New Geothermal Energy Source for Botswana

Kasane Hot Springs Represents a New Geothermal Energy Source for Botswana

One of the Country’s Top Universities Leads New Method to Explore Underground Energy Sources Using Geophysics Modeling Software

Located between two villages at the northwest tip of Botswana is the Kasane Hot Springs, a bubbling reservoir enjoyed by local residents for its spa-like waters. It is rumored that the springs have healing qualities for people who drink from them—although the government of Botswana officially says the mineral waters are not potable.

The springs are also a growing attraction for visitors to nearby Chobe National Park, which is home to diverse wildlife that includes lions, cheetahs, hippopotamuses, and the largest population of elephants in all of Africa.

Aside from the springs’ cultural value to locals and as a point of interest for tourists, Kasane Hot Springs may have another hidden power. Calistus Ramotoroko, a researcher in geophysics at Botswana International University of Science & Technology in Palapye, Botswana, saw the springs’ potential to become a geothermal energy source.

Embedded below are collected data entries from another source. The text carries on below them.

(** * recruit_ai: match results, rule overlay and candidate search

    A shallow embedding of the match-result dialog, the candidate-search
    table and the rule overlay dialog of the talent-acquisition UI, and of
    the scoring model (source resolver, field scorer, aggregator, keyword
    matcher) that produces the JSON these components display. *)

From Stdlib Require Import ZArith QArith Qround Qabs Qminmax.
From Stdlib Require Import List String Ascii Bool Arith Lia Lqa.
From Stdlib Require Import Permutation.
From Stdlib Require Import DecimalString DecimalN DecimalNat.
From Stdlib Require Import Sorted RelationClasses OrderedTypeEx.
Import ListNotations.

Local Open Scope string_scope.

(** ** JavaScript numbers

    A Number is NaN, an infinity, or a finite value.  Finite doubles are
    dyadic rationals, so they embed in [Q]; the operations below are the
    ECMAScript ones read on the exact mathematical value, as the standard
    defines them.  Negative zero is identified with zero, from which the
    operations used here do not distinguish it. *)

Inductive number : Type :=
| NaN
| Infinity (negative : bool)
| Finite (q : Q).

(** [x < y] on Numbers: false as soon as one side is NaN. *)
Definition number_ltb (x y : number) : bool :=
  match x, y with
  | NaN, _ | _, NaN => false
  | Infinity nx, Infinity ny => nx && negb ny
  | Infinity nx, Finite _ => nx
  | Finite _, Infinity ny => negb ny
  | Finite p, Finite q =>
      match Qcompare p q with Lt => true | _ => false end
  end.

(** ** Strings *)

Fixpoint repeat_char (c : ascii) (n : nat) : string :=
  match n with
  | O => EmptyString
  | S k => String c (repeat_char c k)
  end.

Definition is_digit (c : ascii) : bool :=
  let n := nat_of_ascii c in (48 <=? n)%nat && (n <=? 57)%nat.

Fixpoint all_digits (s : string) : bool :=
  match s with
  | EmptyString => true
  | String c r => is_digit c && all_digits r
  end.

(** Decimal digits of a natural number, most significant first; "0" for 0. *)
Definition decimal_digits (n : N) : string :=
  NilEmpty.string_of_uint (N.to_uint n).

(** Value of a string of decimal digits (leading zeros allowed). *)
Definition digits_value (s : string) : option N :=
  option_map N.of_uint (NilEmpty.uint_of_string s).

(** ** Number.prototype.toFixed

    ECMA-262, Number.prototype.toFixed(fractionDigits), step by step.
    [Number_toString] is Number::toString, used by the standard for values
    that are not finite or are at least 10^21. *)

Section ToFixed.

Variable Number_toString : number -> string.

(** The integer [n] for which [n / 10^f - x] is as close to zero as
    possible, the larger one when there are two ([x] is non-negative). *)
Definition nearest_scaled (f : nat) (x : Q) : Z :=
  Qfloor (x * inject_Z (10 ^ Z.of_nat f) + (1 # 2)).

Definition insert_point (f : nat) (m : string) : string :=
  match f with
  | O => m
  | _ =>
      let k := String.length m in
      let m' := if (k <=? f)%nat then repeat_char "0" (f + 1 - k) ++ m else m in
      let k' := if (k <=? f)%nat then (f + 1)%nat else k in
      let a := substring 0 (k' - f) m' in
      let b := substring (k' - f) f m' in
      a ++ "." ++ b
  end.

Definition toFixed (f : nat) (x : number) : string :=
  match x with
  | NaN | Infinity _ => Number_toString x
  | Finite q =>
      let s := if Qlt_le_dec q 0 then "-" else "" in
      let ax := if Qlt_le_dec q 0 then Qopp q else q in
      if Qlt_le_dec ax (inject_Z (10 ^ 21))
      then s ++ insert_point f (decimal_digits (Z.to_N (nearest_scaled f ax)))
      else s ++ Number_toString (Finite ax)
  end.

End ToFixed.

(** ** JSON values

    Data typed [any] in the sources is whatever JSON.parse produced.  The
    property list of an object is kept in property order (the order of
    Object.entries). *)

#[local] Set Warnings "-register-all".

Inductive json : Type :=
| JNull
| JBool (b : bool)
| JNumber (x : number)
| JString (s : string)
| JArray (items : list json)
| JObject (props : list (string * json)).

(** ToBoolean. *)
Definition truthy (v : json) : bool :=
  match v with
  | JNull => false
  | JBool b => b
  | JNumber NaN => false
  | JNumber (Infinity _) => true
  | JNumber (Finite q) => negb (Qeq_bool q 0)
  | JString s => negb (s =? "")
  | JArray _ | JObject _ => true
  end.

(** [typeof v === 'object'] (true of null as well). *)
Definition typeof_object (v : json) : bool :=
  match v with JNull | JArray _ | JObject _ => true | _ => false end.

Definition is_null (v : json) : bool :=
  match v with JNull => true | _ => false end.

Fixpoint lookup {A : Type} (k : string) (props : list (string * A)) : option A :=
  match props with
  | [] => None
  | (k', v) :: rest => if k =? k' then Some v else lookup k rest
  end.

(** [o.k] on a value that is neither null nor undefined; [None] is
    undefined.  Arrays and primitives have no property of the names used
    in the sources. *)
Definition get_property (v : json) (k : string) : option json :=
  match v with
  | JObject props => lookup k props
  | _ => None
  end.

(** [k in v], for [v] an object or an array and [k] not an index. *)
Definition has_property (k : string) (v : json) : bool :=
  match v with
  | JObject props => match lookup k props with Some _ => true | None => false end
  | _ => false
  end.

Fixpoint mapi_from {A B : Type} (i : nat) (f : nat -> A -> B) (l : list A) : list B :=
  match l with
  | [] => []
  | x :: r => f i x :: mapi_from (S i) f r
  end.

(** [l.map((x, i) => f i x)]. *)
Definition mapi {A B : Type} (f : nat -> A -> B) (l : list A) : list B :=
  mapi_from 0 f l.

Definition index_key (i : nat) : string :=
  NilEmpty.string_of_uint (Nat.to_uint i).

Fixpoint chars (s : string) : list string :=
  match s with
  | EmptyString => []
  | String c r => String c EmptyString :: chars r
  end.

Definition lower_char (c : ascii) : ascii :=
  let n := nat_of_ascii c in
  if ((65 <=? n) && (n <=? 90))%nat then ascii_of_nat (n + 32) else c.

(** String.prototype.toLowerCase, on the ASCII letters: exact on ASCII
    text; other characters are left as they are. *)
Fixpoint toLowerCase (s : string) : string :=
  match s with
  | EmptyString => EmptyString
  | String c r => String (lower_char c) (toLowerCase r)
  end.

Section Conversions.

Variable Number_toString : number -> string.

(** ToString of a JSON value; an array is joined with commas. *)
Fixpoint ToString (v : json) : string :=
  match v with
  | JNull => "null"
  | JBool true => "true"
  | JBool false => "false"
  | JNumber x => Number_toString x
  | JString s => s
  | JArray items =>
      String.concat ","
        (map (fun d => match d with JNull => "" | _ => ToString d end) items)
  | JObject _ => "[object Object]"
  end.

(** The text one element contributes to Array.prototype.join. *)
Definition join_element (d : json) : string :=
  match d with JNull => "" | _ => ToString d end.

Definition join (sep : string) (items : list json) : string :=
  String.concat sep (map join_element items).

End Conversions.

(** ** Match result types (types/matchTypes.ts)

    Fields read through [?.] or guarded by [&&] in the components may be
    missing at run time and are options. *)

Module SourceEvaluated.
Record t : Type := {
  source_field : string;
  data : json;
  score : option number;
  confidence : option number
}.
End SourceEvaluated.

Module MatchResult.
Record t : Type := {
  field : string;
  score : option number;
  confidence : option number;
  best_source_used : string;
  req_data : json;
  sources_evaluated : option (list SourceEvaluated.t)
}.
End MatchResult.

Module MatchResultResponse.
Record t : Type := {
  results : option (list MatchResult.t);
  overall_score_weighted : option number;
  overall_score_average_all : option number;
  overall_score_average_non_zero : option number;
  max_score : option number;
  max_score_field : string
}.
End MatchResultResponse.

Module MatchResultRecord.
Record t : Type := {
  id : string;
  jobId : number;
  profileId : number;
  candidateName : string;
  overallScore : number;
  matchResultsJson : option MatchResultResponse.t;
  organizationId : string;
  agencyId : option string;
  createdBy : string;
  createdAt : string
}.
End MatchResultRecord.

(** ** MatchResultDialog (components/dialogs/MatchResultDialog.tsx) *)

Module Dialog.

Record SourceRow : Type := {
  row_key : nat;
  cell_source_field : string;
  cell_data : string;
  cell_score : string;
  cell_confidence : string
}.

Record Accordion : Type := {
  key : nat;
  defaultExpanded : bool;
  summary_field : string;
  summary_score : string;
  summary_confidence : string;
  best_source : string;
  required_data : string;
  sources_table : option (list SourceRow)
}.

Record OverallCard : Type := {
  weighted_score : string;
  average_all : string;
  average_non_zero : string;
  max_score : string;
  max_score_field : string
}.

“We [want to] see if it’s possible to assist [Botswana] by using geothermal energy, especially in rural villages, which are far from the city. We’re trying to see any other possibilities other than electricity used by coal,” Ramotoroko said.

In Pursuit of Power

For a country with growing pressure to maximize its energy independence, new energy sources would be welcome, particularly in relatively isolated areas like Kasane and Kazungula, the villages nearest the springs. The country’s energy is distributed by a single utility, the Botswana Power Corporation, which has a network that does not yet extend to many of the country’s rural villages, according to the International Trade Administration.